Scientific study confirms that exercise extends healthy life. Researchers at Cleveland Clinic have found that better cardiorespiratory fitness leads to longer life. The scientists retrospectively studied 122,007 patients who underwent exercise treadmill testing at Cleveland Clinic. A study published in JAMA Network Open shows that increased cardiorespiratory fitness was directly associated with reduced long-term mortality.

New therapy for oxygen-starved hearts. Scientists at UC San Francisco have developed a new oxygen-delivery therapy that could have an important impact on emergency medicine. A study published in PLOS Biology shows that the new therapy restored the function of oxygen-starved heart tissue in lab animals. Unlike its experimental predecessors, the new drug does not appear to cause systemic side effects or overcorrect with excessive blood oxygenation, which can itself be toxic. Instead, the new drug delivers its precious oxygen cargo only to the tissues that need it most.

Toward wearable artificial kidneys. Researchers at Drexel University and collaborating labs have developed a new urea sorbent that could accelerate progress toward the development of a lightweight, wearable artificial kidney with the potential to make dialysis more convenient, comfortable and effective. As described in a research paper published in ACS Nano, the researchers used an emerging nanomaterial called MXene, which can capture urea molecules between its nanometer-thin layers. The researchers conclude that MXene could help turn the concept of a comfortably wearable artificial kidney into a reality.

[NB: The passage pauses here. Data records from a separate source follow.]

Lemma collect_spec l :
  ascending (foldl collect_step [] l) ∧
  ∀ p, p ∈ foldl collect_step [] l ↔ ∃ a, a ∈ l ∧ f a = Some p.2 ∧ p.1 = key p.2.
Proof.
  destruct (collect_from [] l) as [H1 H2]; [constructor|set_solver|]. split; [done|].
  intros p. rewrite H2. set_solver.
Qed.
End collect.

Lemma ascending_NoDup `{TotalOrd K} {V} (m : list (K * V)) : ascending m → NoDup m.
Proof.
  induction m as [|[k v] m IH]; intros Ha; [constructor|]. apply ascending_cons in Ha as [Ha Hlt].
  constructor; [|by apply IH]. intros Hin. specialize (Hlt _ Hin). by apply cmp_lt_ne in Hlt.
Qed.

Lemma ascending_perm `{TotalOrd K} {V} (m m' : list (K * V)) : ascending m → ascending m' → m ≡ₚ m' → m = m'.
Proof.
  intros Ha Ha' Hp. apply (StronglySorted_unique_strong (λ a b, cmp a.1 b.1 = Lt)); [|done..].
  intros x y _ _ Hxy Hyx. by rewrite (proj2 (cmp_gt_lt x.1 y.1) Hyx) in Hxy.
Qed.

Lemma concat_perm {A} (l k : list (list A)) : l ≡ₚ k → concat l ≡ₚ concat k.
Proof.
  induction 1 as [|x l k _ IH|x y l|l k m _ IH1 _ IH2]; cbn; [done|by rewrite IH|by rewrite !app_assoc, (Permutation_app_comm x y)|by rewrite IH1].
Qed.

Lemma elem_of_concat {A} (x : A) ls : x ∈ concat ls ↔ ∃ l, l ∈ ls ∧ x ∈ l.
Proof.
  rewrite list_elem_of_In, in_concat. split; intros (l & Hl & Hx); exists l.
  - by rewrite !list_elem_of_In.
  - by rewrite list_elem_of_In in Hl; rewrite list_elem_of_In in Hx.
Qed.

Lemma sum_list_sublist {A} (f : A → nat) (l l' : list A) : sublist l' l → (sum_list (f <$> l') ≤ sum_list (f <$> l))%nat.
Proof. induction 1; cbn; lia. Qed.

Lemma NoDup_fmap_inj {A B} (f : A → B) l :
  (∀ x y, x ∈ l → y ∈ l → f x = f y → x = y) → NoDup l → NoDup (f <$> l).
Proof.
  induction l as [|x l IH]; intros Hinj Hnd; [constructor|]. cbn.
  apply NoDup_cons in Hnd as [Hx Hnd]. constructor.
  - intros (y & E & Hy)%list_elem_of_fmap. apply Hx.
    by rewrite (Hinj x y) by set_solver.
  - apply IH; [|done]. intros. apply Hinj; set_solver.
Qed.

Lemma NoDup_fmap_elem {A B} (f : A → B) l x y :
  NoDup (f <$> l) → x ∈ l → y ∈ l → f x = f y → x = y.
Proof. intros Hnd. by apply (key_inj_of_NoDup f l Hnd). Qed.

Lemma NoDup_fmap_sub {A B} (f : A → B) (l k : list A) :
  NoDup (f <$> l) → k `sublist_of` l → NoDup (f <$> k).
Proof.
  intros Hnd Hs. eapply sublist_NoDup; [done|]. clear Hnd. induction Hs; cbn; by constructor.
Qed.

Lemma foldl_fmap {A B C} (f : C → B → C) (g : A → B) (c : C) (l : list A) :
  foldl f c (g <$> l) = foldl (λ c a, f c (g a)) c l.
Proof. revert c. induction l as [|a l IH]; intros c; [done|]. apply IH. Qed.

(** ** Sorted lists *)
Lemma last_elem_of {A} (l : list A) x : list.last l = Some x → x ∈ l.
Proof. intros [k ->]%last_Some. apply elem_of_app. right. by apply list_elem_of_singleton. Qed.

Lemma sorted_app_inv {A} (P : A → A → Prop) l k :
  StronglySorted P (l ++ k) →
  StronglySorted P l ∧ StronglySorted P k ∧ ∀ x y, x ∈ l → y ∈ k → P x y.
Proof.
  induction l as [|a l IH].
  { intros Hs. split_and!; [constructor|done|]. intros x y Hx. by apply not_elem_of_nil in Hx. }
  intros [Hs Ha]%StronglySorted_inv. destruct (IH Hs) as (H1 & H2 & H3). rewrite Forall_app in Ha. split_and!.
  - constructor; [done|apply Ha].
  - done.
  - intros x y [->|Hx]%elem_of_cons Hy; [|by apply H3].
    destruct Ha as [_ Ha]. rewrite Forall_forall in Ha. by apply Ha.
Qed.

Lemma sorted_app {A} (P : A → A → Prop) l k :
  StronglySorted P l → StronglySorted P k → (∀ x y, x ∈ l → y ∈ k → P x y) → StronglySorted P (l ++ k).
Proof.
  intros Hl Hk Hc. induction Hl as [|a l Hl IH Ha]; [done|]. cbn. constructor.
  - apply IH. intros x y Hx. apply Hc. by right.
  - apply Forall_app. split; [done|]. apply Forall_forall. intros y Hy. by apply Hc; [left|].
Qed.

Lemma sorted_last `{TotalOrd K} (keys : list K) key last :
  StronglySorted kle keys → list.last keys = Some last → key ∈ keys → kle key last.
Proof.
  intros Hs [l ->]%last_Some. apply sorted_app_inv in Hs as (_ & _ & Hs).
  intros [Hin|Hin]%elem_of_app; [apply Hs; [done|by left]|].
  apply list_elem_of_singleton in Hin as ->. apply kle_refl.
Qed.

Lemma sorted_snoc `{TotalOrd K} (keys : list K) key :
  StronglySorted kle keys → (∀ last, list.last keys = Some last → kle last key) →
  StronglySorted kle (keys ++ [key]).
Proof.
  intros Hs Hl. apply sorted_app; [done|by repeat constructor|].
  intros x y Hx ->%list_elem_of_singleton. destruct (list.last keys) as [z|] eqn:E.
  - apply (kle_trans _ z); [by eapply sorted_last|by apply Hl].
  - apply last_None in E as ->. by apply not_elem_of_nil in Hx.
Qed.

Lemma sorted_filter {A} (R : A → A → Prop) (P : A → Prop) `{!∀ x, Decision (P x)} l :
  StronglySorted R l → StronglySorted R (filter P l).
Proof.
  induction 1 as [|x l Hl IH Hx]; [constructor|]. rewrite filter_cons. case_decide; [|done].
  constructor; [done|]. rewrite Forall_forall in Hx |- *. intros y [_ Hy]%list_elem_of_filter. by apply Hx.
Qed.

Lemma filter_none {A} (P : A → Prop) `{!∀ x, Decision (P x)} (l : list A) :
  (∀ x, x ∈ l → ¬ P x) → filter P l = [].
Proof.
  induction l as [|a l IH]; intros Hl; [done|].
  rewrite filter_cons_False by (apply Hl; by left). apply IH. intros x Hx. apply Hl. by right.
Qed.

Lemma filter_all {A} (P : A → Prop) `{!∀ x, Decision (P x)} (l : list A) :
  (∀ x, x ∈ l → P x) → filter P l = l.
Proof.
  induction l as [|a l IH]; intros Hl; [done|].
  rewrite filter_cons_True by (apply Hl; by left). f_equal. apply IH. intros x Hx. apply Hl. by right.
Qed.

Lemma sorted_reverse_on {A} (R R' : A → A → Prop) l :
  (∀ a b, a ∈ l → b ∈ l → R a b → R' b a) → StronglySorted R l → StronglySorted R' (reverse l).
Proof.
  intros HR. induction 1 as [|a l Hs IH Ha]; [constructor|]. rewrite reverse_cons. apply sorted_app; [|by repeat constructor|].
  - apply IH. intros x y Hx Hy. apply HR; by right.
  - intros x y Hx ->%list_elem_of_singleton. rewrite elem_of_reverse in Hx. rewrite Forall_forall in Ha.
    apply HR; [by left|by right|by apply Ha].
Qed.

(** ** Sorting

    [slice::sort_by]: a stable sort by a comparison. *)
Section sorting.
Context {A : Type} (c : A → A → comparison).

Fixpoint insert_by (a : A) (l : list A) : list A :=
  match l with
  | [] => [a]
  | b :: l => if decide (c a b = Gt) then b :: insert_by a l else a :: b :: l
  end.
Definition sort_by (l : list A) : list A := foldr insert_by [] l.

Lemma insert_by_perm a l : insert_by a l ≡ₚ a :: l.
Proof. induction l as [|b l IH]; [done|]. cbn. case_decide; [|done]. by rewrite IH, Permutation_swap. Qed.

Lemma sort_by_perm l : sort_by l ≡ₚ l.
Proof. induction l as [|a l IH]; [done|]. cbn. by rewrite insert_by_perm, IH. Qed.

Lemma sort_by_elem l a : a ∈ sort_by l ↔ a ∈ l.
Proof. by rewrite (sort_by_perm l). Qed.

Definition not_after (a b : A) : Prop := c a b ≠ Gt.
Context (c_total : ∀ a b, c a b = Gt → not_after b a).
Context (c_trans : ∀ a b d, not_after a b → not_after b d → not_after a d).

Lemma insert_by_sorted a l : StronglySorted not_after l → StronglySorted not_after (insert_by a l).
Proof.
  induction 1 as [|b l Hs IH Hb]; [by repeat constructor|]. cbn. case_decide as E.
  - constructor; [done|]. rewrite insert_by_perm. constructor; [by apply c_total|done].
  - constructor; [by constructor|]. constructor; [done|].
    eapply Forall_impl; [exact Hb|]. intros d. by apply c_trans.
Qed.

Lemma sort_by_sorted l : StronglySorted not_after (sort_by l).
Proof. induction l as [|a l IH]; [constructor|]. by apply insert_by_sorted. Qed.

Engineered enzyme eliminates nicotine addiction in lab rats. Scientists at Scripps Research Institute have successfully tested a potential new smoking-cessation treatment in rodents. A study published in Science Advances documents how the scientists gave nicotine-dependent rats an engineered enzyme, NicA2-J1, which breaks down nicotine in the bloodstream before it can reach the brain. Treatment quickly reduced the animals' motivation to take nicotine, reversed their signs of nicotine dependence, and kept them from relapsing when they were given access to nicotine again. The Scripps Research team now hopes to take NicA2-J1 into clinical trials on humans.

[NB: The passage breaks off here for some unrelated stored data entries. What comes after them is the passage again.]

(** Shifting a value and filling the freed low bits adds them. *)
Lemma lor_shift_add a k d : d < 2 ^ k → N.lor (a * 2 ^ k) d = a * 2 ^ k + d.
Proof.
  intros Hd. pose proof (shiftl_low_disjoint a k d Hd) as E.
  by rewrite N.add_nocarry_lxor, N.lxor_lor.
Qed.

Lemma shl_u128_small a k : a * 2 ^ k ≤ U128_MAX → shl_u128 a k = a * 2 ^ k.
Proof.
  intros H. unfold shl_u128, U128_MAX in *. rewrite land_ones_mod, N.shiftl_mul_pow2.
  apply N.mod_small. lia.
Qed.

(** ** Alphabets *)
Lemma char_position_Some alphabet c d :
  char_position alphabet c = Some d → d < N.of_nat (String.length alphabet) ∧ char_at alphabet d = c.
Proof.
  revert d. induction alphabet as [|x rest IH]; intros d; simpl; [done|].
  case_decide as E; [intros [= <-]; subst; split; [lia|done]|].
  destruct (char_position rest c) as [e|]; simpl; [|done]. intros [= <-].
  destruct (IH e) as [H1 H2]; [done|]. split; [lia|].
  unfold char_at in *. rewrite N2Nat.inj_succ. done.
Qed.

(** The alphabet spells its digits in byte order and reads them back. *)
Definition alphabet_ok (alphabet : string) : Prop :=
  let digits := N.of_nat <$> seq 0 (String.length alphabet) in
  Forall (λ x, char_position alphabet (char_at alphabet x) = Some x ∧
    Forall (λ y, (N_of_ascii (char_at alphabet x) ?= N_of_ascii (char_at alphabet y)) = (x ?= y))
      digits) digits.

Lemma alphabet_ok_digit alphabet x :
  x < N.of_nat (String.length alphabet) → x ∈ N.of_nat <$> seq 0 (String.length alphabet).
Proof.
  intros Hx. apply list_elem_of_fmap. exists (N.to_nat x). rewrite elem_of_seq. lia.
Qed.

Lemma alphabet_ok_position alphabet x :
  alphabet_ok alphabet → x < N.of_nat (String.length alphabet) →
  char_position alphabet (char_at alphabet x) = Some x.
Proof.
  intros Hok Hx. unfold alphabet_ok in Hok. rewrite Forall_forall in Hok.
  by apply Hok, alphabet_ok_digit.
Qed.

Lemma alphabet_ok_mono alphabet x y :
  alphabet_ok alphabet →
  x < N.of_nat (String.length alphabet) → y < N.of_nat (String.length alphabet) →
  (N_of_ascii (char_at alphabet x) ?= N_of_ascii (char_at alphabet y)) = (x ?= y).
Proof.
  intros Hok Hx Hy. unfold alphabet_ok in Hok. rewrite Forall_forall in Hok.
  destruct (Hok x) as [_ H]; [by apply alphabet_ok_digit|].
  rewrite Forall_forall in H. by apply H, alphabet_ok_digit.
Qed.

Lemma HEX_ok : alphabet_ok HEX.
Proof. apply (bool_decide_unpack _). vm_compute. exact I. Qed.

Lemma GENERATED_ID_ALPHABET_ok : alphabet_ok GENERATED_ID_ALPHABET.
Proof. apply (bool_decide_unpack _). vm_compute. exact I. Qed.

(** ** Base 32 bodies *)
Lemma encode_base_32_positional value chars :
  encode_base_32 value chars = positional (char_at GENERATED_ID_ALPHABET) 32 chars value.
Proof.
  induction chars as [|p IH]; [done|]. cbn [encode_base_32 positional]. rewrite IH.
  rewrite N.shiftr_div_pow2, N.pow_mul_r. change (2 ^ 5) with 32.
  change 31 with (2 ^ 5 - 1). rewrite land_ones_mod. done.
Qed.

Lemma InodeId_body_length inode_id : String.length (InodeId_body inode_id) = 26%nat.
Proof. unfold InodeId_body, encode_generated_id_body. by rewrite encode_base_32_positional, positional_length. Qed.

(** The byte order of two bodies is the numeric order of the IDs. *)
Lemma InodeId_body_cmp a b :
  a ≤ U128_MAX → b ≤ U128_MAX → string_cmp (InodeId_body a) (InodeId_body b) = (a ?= b).
Proof.
  intros Ha Hb. unfold InodeId_body, encode_generated_id_body. rewrite !encode_base_32_positional.
  assert (U128_MAX < 32 ^ N.of_nat GENERATED_ID_BODY_BYTES) by done.
  apply positional_cmp; [lia| |lia..].
  intros. apply alphabet_ok_mono; [apply GENERATED_ID_ALPHABET_ok|done..].
Qed.

Lemma shl5_lor value digit :
  value * 32 ≤ U128_MAX → digit < 32 → N.lor (shl_u128 value 5) digit = value * 32 + digit.
Proof.
  intros Hv Hd. change 32 with (2 ^ 5) in *. rewrite shl_u128_small by done. by apply lor_shift_add.
Qed.

Lemma decode_digits_encode value chars acc :
  acc * 32 ^ N.of_nat chars + value mod 32 ^ N.of_nat chars ≤ U128_MAX →
  decode_digits acc (encode_base_32 value chars)
  = Some (acc * 32 ^ N.of_nat chars + value mod 32 ^ N.of_nat chars).
Proof.
  rewrite encode_base_32_positional. revert acc.
  induction chars as [|p IH]; intros acc Hle.
  { cbn. by rewrite N.mod_1_r, N.mul_1_r, N.add_0_r. }
  rewrite mod_pow_S in Hle |- * by lia.
  assert (value / 32 ^ N.of_nat p mod 32 < 32) as Hd by (apply N.mod_lt; lia).
  set (d := value / 32 ^ N.of_nat p mod 32) in *.
  cbn [positional decode_digits]. fold d.
  rewrite alphabet_ok_position by (done || apply GENERATED_ID_ALPHABET_ok). cbn [mbind option_bind].
  rewrite (Nat2N.inj_succ p), N.pow_succ_r' in *.
  set (B := 32 ^ N.of_nat p) in *. assert (0 < B) by (by apply pow_pos).
  assert (acc * 32 ≤ acc * (32 * B)) by (apply N.mul_le_mono_l; lia).
  set (r := value mod B) in *. clearbody r d B.
  rewrite shl5_lor by lia. rewrite IH by lia. f_equal. lia.
Qed.

Lemma decode_digits_Some body acc value :
  decode_digits acc body = Some value →
  (acc + 1) * 32 ^ N.of_nat (String.length body) ≤ U128_MAX + 1 →
  value / 32 ^ N.of_nat (String.length body) = acc ∧
  encode_base_32 value (String.length body) = body.
Proof.
  rewrite encode_base_32_positional. revert acc.
  induction body as [|c body IH]; intros acc; cbn [decode_digits String.length positional].
  { intros [= <-] _. cbn. by rewrite N.div_1_r. }
  destruct (char_position GENERATED_ID_ALPHABET c) as [d|] eqn:Ed; cbn [mbind option_bind]; [|done].
  apply char_position_Some in Ed as [Hd Hc]. change (N.of_nat _) with 32 in Hd.
  rewrite (Nat2N.inj_succ (String.length body)), N.pow_succ_r'.
  set (B := 32 ^ N.of_nat (String.length body)). assert (0 < B) by (by apply pow_pos).
  intros Hdec Hle.
  assert ((acc * 32 + d + 1) * B ≤ (acc + 1) * (32 * B)).
  { rewrite N.mul_assoc. apply N.mul_le_mono_r. lia. }
  assert ((acc + 1) * 32 ≤ (acc + 1) * (32 * B)) by (apply N.mul_le_mono_l; lia).
  rewrite shl5_lor in Hdec by (unfold U128_MAX in *; lia).
  destruct (IH _ Hdec) as [Hq He]; [unfold B in *; lia|]. fold B in Hq. rewrite He, Hq.
  split.
  - rewrite N.mul_comm, <-N.Div0.div_div, Hq. rewrite N.div_add_l by lia.
    rewrite N.div_small; lia.
  - f_equal. rewrite N.add_comm, N.Div0.mod_add, N.mod_small; done.
Qed.

Lemma all_in_alphabet_positional width value :
  all_in_alphabet (positional (char_at GENERATED_ID_ALPHABET) 32 width value) = true.
Proof.
  induction width as [|p IH]; [done|]. cbn [positional all_in_alphabet].
  rewrite IH, alphabet_ok_position; [done|apply GENERATED_ID_ALPHABET_ok|].
  by apply N.mod_lt.
Qed.

Lemma first_digit_le_7 c d :
  char_position GENERATED_ID_ALPHABET c = Some d →
  bool_decide (N_of_ascii c ≤ N_of_ascii "7") = bool_decide (d ≤ 7).
Proof.
  intros [Hd <-]%char_position_Some. change "7"%char with (char_at GENERATED_ID_ALPHABET 7).
  apply bool_decide_ext. rewrite <-!N.compare_le_iff.
  rewrite alphabet_ok_mono; [done|apply GENERATED_ID_ALPHABET_ok|done|done].
Qed.

Lemma encoded_body_valid value :
  value ≤ U128_MAX → generated_id_body_error (encode_generated_id_body value) = None.
Proof.
  intros Hv. unfold generated_id_body_error, encode_generated_id_body.
  rewrite encode_base_32_positional, positional_length, all_in_alphabet_positional.
  rewrite bool_decide_false by naive_solver. cbn [orb negb].
  change GENERATED_ID_BODY_BYTES with 26%nat. cbn [positional].
  rewrite (first_digit_le_7 _ (value / 32 ^ N.of_nat 25 mod 32)).
  - rewrite bool_decide_true; [done|].
    assert (value / 32 ^ N.of_nat 25 ≤ 7).
    { apply N.lt_succ_r, N.Div0.div_lt_upper_bound. unfold U128_MAX in Hv.
      change (32 ^ N.of_nat 25 * N.succ 7) with (2 ^ 128). lia. }
    rewrite N.mod_small; [done|]. eapply N.le_lt_trans; [done|done].
  - apply alphabet_ok_position; [apply GENERATED_ID_ALPHABET_ok|]. by apply N.mod_lt.
Qed.

(** A body decodes exactly when it is the spelling of a 128-bit number, and
    then to that number. *)
Lemma decode_encode_body value :
  value ≤ U128_MAX → decode_generated_id_body (encode_generated_id_body value) = Some value.
Proof.
  intros Hv. unfold decode_generated_id_body. rewrite encoded_body_valid by done.
  unfold encode_generated_id_body.
  assert (value < 32 ^ N.of_nat GENERATED_ID_BODY_BYTES).
  { eapply N.le_lt_trans; [done|]. done. }
  rewrite decode_digits_encode; rewrite N.mod_small by done; [f_equal|]; lia.
Qed.

Lemma decode_body_Some body value :
  decode_generated_id_body body = Some value →
  value ≤ U128_MAX ∧ encode_generated_id_body value = body.
Proof.
  unfold decode_generated_id_body, generated_id_body_error.
  destruct (bool_decide (String.length body ≠ GENERATED_ID_BODY_BYTES)) eqn:EL; [done|].
  apply bool_decide_eq_false in EL. cbn [orb].
  assert (String.length body = GENERATED_ID_BODY_BYTES) as HL by (by destruct (decide (String.length body = GENERATED_ID_BODY_BYTES))).
  destruct (all_in_alphabet body); [|done]. cbn [negb].
  destruct body as [|c body]; [done|]. injection HL as HL.
  destruct (bool_decide (N_of_ascii c ≤ N_of_ascii "7")) eqn:E7; [|done].
  cbn [decode_digits].
  destruct (char_position GENERATED_ID_ALPHABET c) as [d|] eqn:Ed; [|done]. cbn [mbind option_bind].
  rewrite (first_digit_le_7 _ _ Ed) in E7. apply bool_decide_eq_true in E7.
  apply char_position_Some in Ed as [Hd Hc].
  change (shl_u128 0 5) with 0. rewrite N.lor_0_l. intros Hdec.
  apply decode_digits_Some in Hdec as [Hq He].
  2: { rewrite HL. change (32 ^ N.of_nat 25) with (2 ^ 125). unfold U128_MAX. lia. }
  unfold encode_generated_id_body, GENERATED_ID_BODY_BYTES. rewrite HL in *.
  split.
  - apply N.lt_succ_r. pose proof (N.mul_succ_div_gt value (32 ^ N.of_nat 25)) as Hgt.
    rewrite Hq in Hgt. change (32 ^ N.of_nat 25) with (2 ^ 125) in *. unfold U128_MAX. lia.
  - rewrite encode_base_32_positional in He |- *. cbn [positional] in He |- *.
    f_equal; [|done]. rewrite Hq, N.mod_small; [done|lia].
Qed.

Neural networks automatically monitor single molecules in cells. Researchers at Osaka University and RIKEN have developed a system that can automatically image single molecules within living cells. This system employs learning via neural networks to focus appropriately on samples, search automatically for cells, image fluorescently labeled single molecules, and track their movements. With this system, described in a research paper published in Nature Communications, the team achieved the automated determination of pharmacological parameters and quantitative characterization of the effects of ligands and inhibitors on a target, which has potentially profound implications for biological and medical sciences.